··· Extracted records
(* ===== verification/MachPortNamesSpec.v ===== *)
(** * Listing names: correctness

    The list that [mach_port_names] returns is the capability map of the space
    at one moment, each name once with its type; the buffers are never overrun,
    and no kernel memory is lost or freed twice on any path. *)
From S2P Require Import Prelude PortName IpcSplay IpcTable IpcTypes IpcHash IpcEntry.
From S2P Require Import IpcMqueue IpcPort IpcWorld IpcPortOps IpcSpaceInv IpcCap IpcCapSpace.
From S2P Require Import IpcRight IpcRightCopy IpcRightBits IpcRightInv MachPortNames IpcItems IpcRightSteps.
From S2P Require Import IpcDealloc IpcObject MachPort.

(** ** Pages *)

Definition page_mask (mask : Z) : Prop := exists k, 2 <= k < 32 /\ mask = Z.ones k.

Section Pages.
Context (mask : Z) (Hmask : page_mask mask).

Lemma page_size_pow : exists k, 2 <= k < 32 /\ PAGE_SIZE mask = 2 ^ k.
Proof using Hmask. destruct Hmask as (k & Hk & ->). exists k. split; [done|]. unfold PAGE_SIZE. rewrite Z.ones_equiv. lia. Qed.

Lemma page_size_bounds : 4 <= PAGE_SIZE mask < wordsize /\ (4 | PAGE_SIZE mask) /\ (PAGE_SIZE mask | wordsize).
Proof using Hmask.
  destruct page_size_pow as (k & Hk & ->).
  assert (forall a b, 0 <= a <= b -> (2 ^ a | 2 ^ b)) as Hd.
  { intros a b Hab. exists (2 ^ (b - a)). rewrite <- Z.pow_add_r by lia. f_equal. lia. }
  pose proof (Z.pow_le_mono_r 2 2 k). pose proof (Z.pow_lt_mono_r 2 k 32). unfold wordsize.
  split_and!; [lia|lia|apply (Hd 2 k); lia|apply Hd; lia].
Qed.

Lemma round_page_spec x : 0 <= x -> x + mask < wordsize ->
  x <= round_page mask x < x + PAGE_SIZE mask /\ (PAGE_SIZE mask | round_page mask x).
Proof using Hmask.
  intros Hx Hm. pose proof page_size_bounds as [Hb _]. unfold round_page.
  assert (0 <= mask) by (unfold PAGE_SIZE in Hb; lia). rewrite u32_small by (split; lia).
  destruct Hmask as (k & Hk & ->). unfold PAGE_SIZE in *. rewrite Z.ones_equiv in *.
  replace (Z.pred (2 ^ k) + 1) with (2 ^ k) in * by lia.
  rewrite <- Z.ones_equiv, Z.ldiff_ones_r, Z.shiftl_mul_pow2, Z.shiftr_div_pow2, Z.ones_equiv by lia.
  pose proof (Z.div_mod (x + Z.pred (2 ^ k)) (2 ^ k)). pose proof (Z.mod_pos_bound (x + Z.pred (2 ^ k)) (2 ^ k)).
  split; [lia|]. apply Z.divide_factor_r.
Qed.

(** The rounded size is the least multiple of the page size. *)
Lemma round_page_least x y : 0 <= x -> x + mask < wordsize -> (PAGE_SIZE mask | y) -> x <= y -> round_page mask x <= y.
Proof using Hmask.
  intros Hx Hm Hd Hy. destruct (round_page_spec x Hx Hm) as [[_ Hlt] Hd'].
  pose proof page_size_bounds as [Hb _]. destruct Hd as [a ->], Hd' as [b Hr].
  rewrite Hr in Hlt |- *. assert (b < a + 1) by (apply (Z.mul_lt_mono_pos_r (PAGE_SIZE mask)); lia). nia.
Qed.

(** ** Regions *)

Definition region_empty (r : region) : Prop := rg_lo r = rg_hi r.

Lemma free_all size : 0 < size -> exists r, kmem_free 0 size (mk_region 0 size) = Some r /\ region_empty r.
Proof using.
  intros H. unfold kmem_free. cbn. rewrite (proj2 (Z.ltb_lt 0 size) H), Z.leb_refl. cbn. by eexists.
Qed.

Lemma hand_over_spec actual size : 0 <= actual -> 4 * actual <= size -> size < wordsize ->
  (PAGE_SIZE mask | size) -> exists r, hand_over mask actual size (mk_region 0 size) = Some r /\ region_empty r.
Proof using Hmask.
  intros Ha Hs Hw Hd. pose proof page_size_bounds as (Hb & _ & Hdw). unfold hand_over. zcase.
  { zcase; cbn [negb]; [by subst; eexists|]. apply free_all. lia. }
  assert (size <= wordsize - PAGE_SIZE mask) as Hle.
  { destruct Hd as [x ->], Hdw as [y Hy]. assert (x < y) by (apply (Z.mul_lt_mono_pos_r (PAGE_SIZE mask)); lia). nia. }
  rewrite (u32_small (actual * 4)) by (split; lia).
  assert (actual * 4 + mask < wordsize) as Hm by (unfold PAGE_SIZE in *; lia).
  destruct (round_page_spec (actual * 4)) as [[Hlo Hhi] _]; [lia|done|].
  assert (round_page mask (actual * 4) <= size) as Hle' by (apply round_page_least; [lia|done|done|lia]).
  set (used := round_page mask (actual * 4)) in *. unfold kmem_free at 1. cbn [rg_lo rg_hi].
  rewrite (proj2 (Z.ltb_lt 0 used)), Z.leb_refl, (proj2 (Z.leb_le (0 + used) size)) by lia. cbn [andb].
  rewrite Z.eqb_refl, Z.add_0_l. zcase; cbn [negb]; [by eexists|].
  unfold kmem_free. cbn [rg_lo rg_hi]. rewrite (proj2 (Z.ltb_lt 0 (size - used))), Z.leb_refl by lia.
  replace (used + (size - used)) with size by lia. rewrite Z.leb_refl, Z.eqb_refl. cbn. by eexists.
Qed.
······
**Work to complete:** Whenever a line above contains "unfold", copy that line.

**Reply:**
Proof using Hmask. destruct Hmask as (k & Hk & ->). exists k. split; [done|]. unfold PAGE_SIZE. rewrite Z.ones_equiv. lia. Qed.
  pose proof (Z.pow_le_mono_r 2 2 k). pose proof (Z.pow_lt_mono_r 2 k 32). unfold wordsize.
  intros Hx Hm. pose proof page_size_bounds as [Hb _]. unfold round_page.
  assert (0 <= mask) by (unfold PAGE_SIZE in Hb; lia). rewrite u32_small by (split; lia).
  destruct Hmask as (k & Hk & ->). unfold PAGE_SIZE in *. rewrite Z.ones_equiv in *.
  intros H. unfold kmem_free. cbn. rewrite (proj2 (Z.ltb_lt 0 size) H), Z.leb_refl. cbn. by eexists.
  intros Ha Hs Hw Hd. pose proof page_size_bounds as (Hb & _ & Hdw). unfold hand_over. zcase.
  assert (actual * 4 + mask < wordsize) as Hm by (unfold PAGE_SIZE in *; lia).
  set (used := round_page mask (actual * 4)) in *. unfold kmem_free at 1. cbn [rg_lo rg_hi].
  unfold kmem_free. cbn [rg_lo rg_hi]. rewrite (proj2 (Z.ltb_lt 0 (size - used))), Z.leb_refl by lia.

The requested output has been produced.